The authors declare that the research was conducted in the absence of any commercial or financial relationships that could be construed as a potential conflict of interest.

Figures

Figure 1
Figure 1
Susceptibility factors to severe response to respiratory tract infections in Down syndrome. Top bar; Cellular-level susceptibility factors. Middle bar; System-level susceptibility factors. Lower bar; patient-level susceptibility factors. All these factors culminate in increased susceptibility of individuals with DS to respiratory tract infections.
Figure 2
Figure 2
Immune-related genes in Chr21. Alterations in the expression of Chr21 immune-related genes and miRs may directly contribute to immune dysregulation in DS.
Figure 3
Figure 3
Immune dysregulation in DS. Left panel; Innate immunity impairments in DS include a decrease in CD14++CD16- monocytes, an increase in CD14+CD16+ monocytes, increase in NK cells, a decrease in myeloid dendritic cells (mDC), and a decrease in granulocytes. Neutrophils exhibit dysregulated Ca++ homeostasis and reduced chemotactic ability, which results in impaired functionality. Middle panel; humoral response dysregulation includes a decrease in total IgG, as well as IgG and IgA levels in the saliva. Specifically, of IgG2, IgG4, and IgM production levels decrease, while production levels of IgG1, IgG3 and IgA increase. Right panel; Adaptive immunity impairments include a decrease in the numbers of CD4+ T cells, an increase in the numbers of CD8+ cells, and a decrease in the number of T regulatory cells.

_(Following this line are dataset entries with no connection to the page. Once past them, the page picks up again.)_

(* ===== verification/WebPki.v ===== *)
(** * Certificate verification
    (orcax/rustls-fork/rustls/src/webpki/, verify.rs, crypto/ring/mod.rs)

    The verifiers of server and client certificates, their builders, the root store
    and the tables of signature algorithms.  Paths, names and signatures of
    certificates are checked by the crate webpki, which is a parameter: the theorems
    say exactly which of its checks a verifier makes, with which arguments. *)
From S2P Require Import Prelude Codec TlsLayer Enums Messages Payloads Errors Context SessionCache Suites Crates Reality Persist ServerBase ClientBase.

(** ** The crate *)

(** The errors of webpki that the code distinguishes; [Unlisted] are the others. *)
Module Pki.
Inductive error : Type :=
| BadDer | BadDerTime | TrailingData | CertNotValidYet | CertExpired | InvalidCertValidity | UnknownIssuer | CertNotValidForName | CertRevoked
| UnknownRevocationStatus | IssuerNotCrlSigner | InvalidSignatureForPublicKey | UnsupportedSignatureAlgorithm | UnsupportedSignatureAlgorithmForPublicKey
| InvalidCrlSignatureForPublicKey | UnsupportedCrlSignatureAlgorithm | UnsupportedCrlSignatureAlgorithmForPublicKey | InvalidCrlNumber | InvalidSerialNumber
| MalformedExtensions | UnsupportedCriticalExtension | UnsupportedCrlVersion | UnsupportedDeltaCrl | UnsupportedIndirectCrl | UnsupportedRevocationReason
| Unlisted (n : Z).
#[export] Instance error_dec : EqDecision error.
Proof. solve_decision. Defined.
End Pki.
Definition pki (T : Type) : Type := T + Pki.error.
(** [webpki::ring]. *)
Inductive SignatureVerificationAlgorithm : Type :=
| ECDSA_P256_SHA256 | ECDSA_P256_SHA384 | ECDSA_P384_SHA256 | ECDSA_P384_SHA384 | ED25519
| RSA_PSS_2048_8192_SHA256_LEGACY_KEY | RSA_PSS_2048_8192_SHA384_LEGACY_KEY | RSA_PSS_2048_8192_SHA512_LEGACY_KEY
| RSA_PKCS1_2048_8192_SHA256 | RSA_PKCS1_2048_8192_SHA384 | RSA_PKCS1_2048_8192_SHA512 | RSA_PKCS1_3072_8192_SHA384.
#[export] Instance verification_algorithm_dec : EqDecision SignatureVerificationAlgorithm.
Proof. solve_decision. Defined.
Inductive KeyUsage : Type := server_auth | client_auth.
Inductive RevocationCheckDepth : Type := EndEntity | Chain.
Inductive UnknownStatusPolicy : Type := Allow | Deny.
Class PkiTypes : Type := { EndEntityCert : Type; TrustAnchor : Type; CertRevocationList : Type }.
(** What a [RevocationOptionsBuilder] hands over. *)
Record RevocationOptions `{PkiTypes} : Type := { ro_crls : list CertRevocationList; ro_depth : RevocationCheckDepth; ro_policy : UnknownStatusPolicy }.
Class WebPki `{PkiTypes} : Type := {
  ee_try_from : bytes -> pki EndEntityCert;
  verify_for_usage : EndEntityCert -> list SignatureVerificationAlgorithm -> list TrustAnchor -> list bytes -> Z -> KeyUsage -> option RevocationOptions -> pki unit;
  verify_signature : EndEntityCert -> SignatureVerificationAlgorithm -> bytes -> bytes -> pki unit;
  verify_is_valid_for_subject_name : EndEntityCert -> ServerName -> pki unit;
  anchor_from_trusted_cert : bytes -> pki TrustAnchor;
  subject : TrustAnchor -> bytes;
  crl_from_der : bytes -> pki CertRevocationList
}.
Lemma tls12_certificate x b ms m (cx cx' : ctx) st : at_ x ms -> handle_certificate x b m cx = (Ok st, cx') -> history st (ms ++ [m]).
Proof.
  intros Hx Hh. unfold handle_certificate in Hh. cx_step. required Hm. cx_step.
  assert (shown (ms ++ [m]) v) as Hs by (exists m; split; [set_solver|by exists parsed, enc]). destruct b; cbn; auto.
Qed.
Lemma tls12_status x chain ms m (cx cx' : ctx) st : at_ x ms -> shown ms chain -> handle_certificate_status x chain m cx = (Ok st, cx') -> history st (ms ++ [m]).
Proof. intros Hx Hs Hh. unfold handle_certificate_status in Hh. cx_step. required Hm. cx_step. cbn. auto. Qed.
Lemma tls12_kx x sc ms m (cx cx' : ctx) st : at_ x ms -> shown ms (cert_chain sc) -> handle_server_kx x sc m cx = (Ok st, cx') -> history st (ms ++ [m]).
Proof.
  intros Hx Hs Hh. unfold handle_server_kx in Hh. cx_step. required Hm. destruct (ServerKeyExchangePayload.unwrap_given_kxa v) as [e|] eqn:Hu; [|by apply alert_ok in Hh].
  cx_step. cbn. split; [auto|]. split; [auto|]. exists m, v, e. split; [set_solver|]. split; [by exists parsed, enc|done].
Qed.
Lemma tls12_request x sc kx ms m (cx cx' : ctx) st :
  at_ x ms -> shown ms (cert_chain sc) -> offered ms kx -> handle_certificate_request x sc kx m cx = (Ok st, cx') -> history st (ms ++ [m]).
Proof. intros Hx Hs Ho Hh. unfold handle_certificate_request in Hh. cx_step. required Hm. cx_step. cbn. auto. Qed.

Overall, fewer T cells in DS express the αβ subunits of the T-cell receptor (TCR), and more T cells express the γδ subunits of the TCR. The numbers of B cells and switched memory B cells also decrease in DS.
Figure 4
Figure 4
miR-125b and miR-155 are involved in immune dysregulation in DS. Both miR-125b and miR-155 are located on chromosome 21. miR-125b is overexpressed in plasma cells, while miR-155 is overexpressed in both plasma and memory B cells, leading to an impaired humoral response. miR-155 overexpression results in reduced expression of factor H and Myd88, leading to impaired complement response and impaired inflammatory response, respectively.